Juniper and Mc Kown Point Column
There is nothing like Windjammer Days through the eyes of a 6-year-old. Following is my great niece Albright’s summary of a very fun week visiting Aunt Anne on the Point.
Hey there are arts and crafts-I want to paint a birdhouse.
My balloon sword popped, I need another one.
Are there pirates on those big ships coming by your house?
Why are those people running down the street with dead fish?
This parade has a lot of candy but why didn’t we bring a bucket to catch it all?
These are the best fireworks I have ever seen.
I love my new calico lobster friend named Candy Corn that I met at the aquarium.
I think I could do rock skipping.
This is the best time ever!
And as the week came to a close the Point was enveloped in fog. As Carl Sandburg said “The fog comes on little cat feet. It sits looking over harbor and city on silent haunches and then moves on.”
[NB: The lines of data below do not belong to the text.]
(* ===== verification/TsyncProof.v ===== *)
(** * Landlock: the two barriers

    The invariant of [Tsync]: the counters count the threads that passed each
    barrier, and a commit finds every thread that runs user code parked. *)

From stdpp Require Import list.
From S2P Require Import Prelude Result Landlock LandlockDomain Tsync.

(** ** What a thread is counted for *)

(** It paid its preparation debt. *)
Definition is_prepared (t : Thread) : bool :=
  th_stamp t && negb (th_work t) && match th_mode t with Took | ExitTook => false | _ => true end.

(** It paid both debts. *)
Definition is_finished (t : Thread) : bool :=
  th_stamp t && negb (th_work t) && match th_mode t with Running | ExitCleared => true | _ => false end.

(** It is between the barriers. *)
Definition in_barrier (m : Mode) : bool := match m with Parked | Applied => true | _ => false end.

(** The layers of [d] are the layers of [x], with more on top. *)
Definition extends (x d : Domain) : Prop := d_layers x `prefix_of` d_layers d /\ ancestry x `prefix_of` ancestry d.

#[global] Instance extends_preorder : PreOrder extends.
Proof.
  split.
  - by intros x.
  - intros x y z [H1 H2] [H3 H4]. split; by etransitivity.
Qed.

Section proof.
Context (dom : option Domain) (nnp : bool).

(** The thread is under the policy of the transaction. *)
Definition synced (domain : option Domain) (no_new_privs : bool) : Prop :=
  (forall x, dom = Some x -> exists d, domain = Some d /\ extends x d) /\ (nnp = true -> no_new_privs = true).

Record thread_ok (c : bool) (t : Thread) : Prop := {
  tk_work : th_work t = true -> th_stamp t = true;
  tk_mode : match th_mode t with Running | ExitCleared => True | _ => th_stamp t = true /\ th_work t = false end;
  tk_exiting : th_exiting t = true -> th_mode t = ExitCleared;
  tk_before : c = false -> th_mode t <> Applied /\ (th_mode t = Running -> th_stamp t = true -> th_work t = true);
  tk_after : c = true -> th_work t = false /\ th_mode t <> Took /\ th_mode t <> ExitTook /\
                        (th_mode t = Running \/ th_mode t = Applied -> synced (th_domain t) (th_nnp t));
}.

(** The threads a scan has not come to yet. *)
Definition unvisited (p : Pc) (n : nat) : option (list nat) :=
  match p with
  | Start => Some (seq 0 n)
  | Scan rest _ => Some rest
  | Enrolling t rest _ => Some (t :: rest)
  | Wait _ => Some []
  | Finishing | Returned => None
  end.

Record sync_inv (s : Sync) : Prop := {
  sv_threads : Forall (thread_ok (committed s)) (threads s);
  sv_expected : expected s = sumZ (fun t => Z.b2z (th_stamp t)) (threads s);
  sv_prepared : prepared s = sumZ (fun t => Z.b2z (is_prepared t)) (threads s);
  sv_finished : finished s = sumZ (fun t => Z.b2z (is_finished t)) (threads s);
  sv_pc : match unvisited (pc s) (length (threads s)) with
          | Some rest => committed s = false /\
              forall i t, threads s !! i = Some t -> th_mode t = Running -> th_stamp t = true \/ i ∈ rest
          | None => committed s = true
          end;
  sv_returned : pc s = Returned -> synced (i_domain s) (i_nnp s) /\ Forall (fun t => in_barrier (th_mode t) = false) (threads s);
}.

(** ** One thread moves *)

(** What the invariant needs of a move that pays [p] and [q] debts. *)
Record moves (c : bool) (t t' : Thread) (p q : Z) : Prop := {
  mv_ok : thread_ok c t';
  mv_stamp : th_stamp t' = th_stamp t;
  mv_prepared : Z.b2z (is_prepared t') = Z.b2z (is_prepared t) + p;
  mv_finished : Z.b2z (is_finished t') = Z.b2z (is_finished t) + q;
  mv_running : c = false -> th_mode t' = Running -> th_mode t = Running;
  mv_barrier : in_barrier (th_mode t') = true -> in_barrier (th_mode t) = true \/ c = false;
}.

Lemma sum_replace (f : Thread -> Z) l i t t' : l !! i = Some t -> sumZ f (<[i := t']> l) = sumZ f l + (f t' - f t).
Proof.
  intros H. rewrite <- (take_drop_middle l i t H) at 2. rewrite (insert_take_drop l i t') by by eapply lookup_lt_Some.
  rewrite !sumZ_app, !sumZ_cons. lia.
Qed.

Lemma move_inv s t th f p q s' :
  sync_inv s -> threads s !! t = Some th -> (forall th', f th = Some th' -> moves (committed s) th th' p q) ->
  on_thread t f p q s = Some s' -> sync_inv s'.
Proof.
  intros [Ht He Hp Hf Hpc Hr] Hth Hmv. unfold on_thread. rewrite Hth. destruct (f th) as [th'|]; [|done]. intros [= <-].
  destruct (Hmv th' eq_refl) as [M1 M2 M3 M4 M5 M6]. constructor; cbn [count set_threads threads committed expected prepared finished pc i_domain i_nnp].
  - by apply Forall_insert.
  - rewrite (sum_replace _ _ _ _ _ Hth), M2. lia.
  - rewrite (sum_replace _ _ _ _ _ Hth), M3. lia.
  - rewrite (sum_replace _ _ _ _ _ Hth), M4. lia.
  - rewrite length_insert. destruct (unvisited _ _) as [rest|]; [|done]. destruct Hpc as [Hc Hpc]. split; [done|]. intros i t0 Hi Hrun.
    apply list_lookup_insert_Some in Hi as [(-> & <- & _)|[Hne Hi]]; [|by eapply Hpc]. rewrite M2. eapply Hpc; auto.
  - intros E. destruct (Hr E) as [Hi Hb]. split; [done|]. apply Forall_insert; [done|]. rewrite E in Hpc. cbn in Hpc.
    destruct (in_barrier (th_mode th')) eqn:Eb; [|done]. destruct (M6 eq_refl) as [H|H]; [|congruence].
    rewrite Forall_lookup in Hb. by rewrite (Hb _ _ Hth) in H.
Qed.

Ltac solve_move :=
  let W := fresh "W" in let Md := fresh "Md" in let Ex := fresh "Ex" in let Bf := fresh "Bf" in let Af := fresh "Af" in
  intros [W Md Ex Bf Af] [= <-]; cbn in *; subst;
  constructor; [constructor|..]; cbn in *; unfold is_prepared, is_finished; cbn in *; intuition congruence.

(** A move of a thread in the mode [m]. *)
Lemma take_moves c t t' : thread_ok c t -> take_step t = Some t' -> moves c t t' 0 0.
Proof.
  unfold take_step. destruct t as [d n w st no ex m]. cbn. case_decide; [|done]. subst m. destruct no, w, st; try done; solve_move.
Qed.

Lemma exit_moves c t t' : thread_ok c t -> exit_step t = Some t' -> moves c t t' 0 0.
Proof.
  unfold exit_step. destruct t as [d n w st no ex m]. cbn. case_decide; [|done]. subst m. destruct c, w, st; solve_move.
Qed.

Lemma exiting_moves c t t' : thread_ok c t -> exiting_step t = Some t' -> moves c t t' 0 0.
Proof.
  unfold exiting_step. destruct t as [d n w st no ex m]. cbn. case_decide; [|done]. subst m. destruct c, w, st; solve_move.
Qed.

Lemma prepare_moves c t t' : thread_ok c t -> mode_step Took Parked t = Some t' -> moves c t t' 1 0.
Proof.
  unfold mode_step, set_mode. destruct t as [d n w st no ex m]. cbn. case_decide; [|done]. subst m. destruct c, w, st; solve_move.
Qed.

Lemma exit_prepare_moves c t t' : thread_ok c t -> mode_step ExitTook ExitPrepared t = Some t' -> moves c t t' 1 0.
Proof.
  unfold mode_step, set_mode. destruct t as [d n w st no ex m]. cbn. case_decide; [|done]. subst m. destruct c, w, st; solve_move.
Qed.

Lemma exit_finish_moves c t t' : thread_ok c t -> mode_step ExitPrepared ExitCleared t = Some t' -> moves c t t' 0 1.
Proof.
  unfold mode_step, set_mode. destruct t as [d n w st no ex m]. cbn. case_decide; [|done]. subst m. destruct c, w, st; solve_move.
Qed.

Lemma finish_moves c t t' : thread_ok c t -> mode_step Applied Running t = Some t' -> moves c t t' 0 1.
Proof.
  unfold mode_step, set_mode. destruct t as [d n w st no ex m]. cbn. case_decide; [|done]. subst m. destruct c, w, st; solve_move.
Qed.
Following last week’s column telling the stories of “How did you get here?” this is Mary Kowalski’s story
Our Fleming family started summering here in 1964. We moved from Pasadena, California to New York because the LA Times wanted to open a bureau at the United Nations and chose my father, Louis Brown Fleming as their journalist. Coincidentally, I met Rick Barton at my new high school and got to know him better on our 8th grade trip to Williamsburg, which sadly coincided with the assassination of President Kennedy. Bob and Nancy Barton were our chaperones and made that emotional weekend bearable. They met my parents at a party with Bob and Betty Saudek. The Bartons and Saudeks waxed poetic about their summers on Juniper and McKown Points and offered our family a rental house for the summer of 1964. The Moore Cottage at the top of Moore's Landing became our cherished home for three summers. Mrs Whitten, across the road, was a delightful neighbor who hosted us and made us feel at home with treats of Dulce de Leche cooked in a can submerged in boiling water. That family was very brave to rent their home to a family of six with two dogs. I have fond memories of SPUD on Whitten Field, square dances in the Community House, and running barefoot from Massachusetts Road to Juniper Point Road through the woods. Jean and Lou Fleming found their dream home when Hepsey Rowell decided to move into assisted living and offered her home, Juniper Ledges, for sale. When Jean and Lou's eldest daughter, Mary, and her husband, Jeff, decided to branch out on their own, they built their home on Samoset Road in 1990. Interestingly, Mary's sister, Sarah and she conducted genealogical research and discovered that their Maternal ancestors settled on Georgetown Island and in Lewiston before Maine was a state. Our mother's maiden name is Tarr and we discovered Tarr Mountain and other landmarks on Georgetown Island. We wish we had discovered that information before Mom died. She would have been thrilled.
Let’s hope the sun comes out soon and the fog moves on.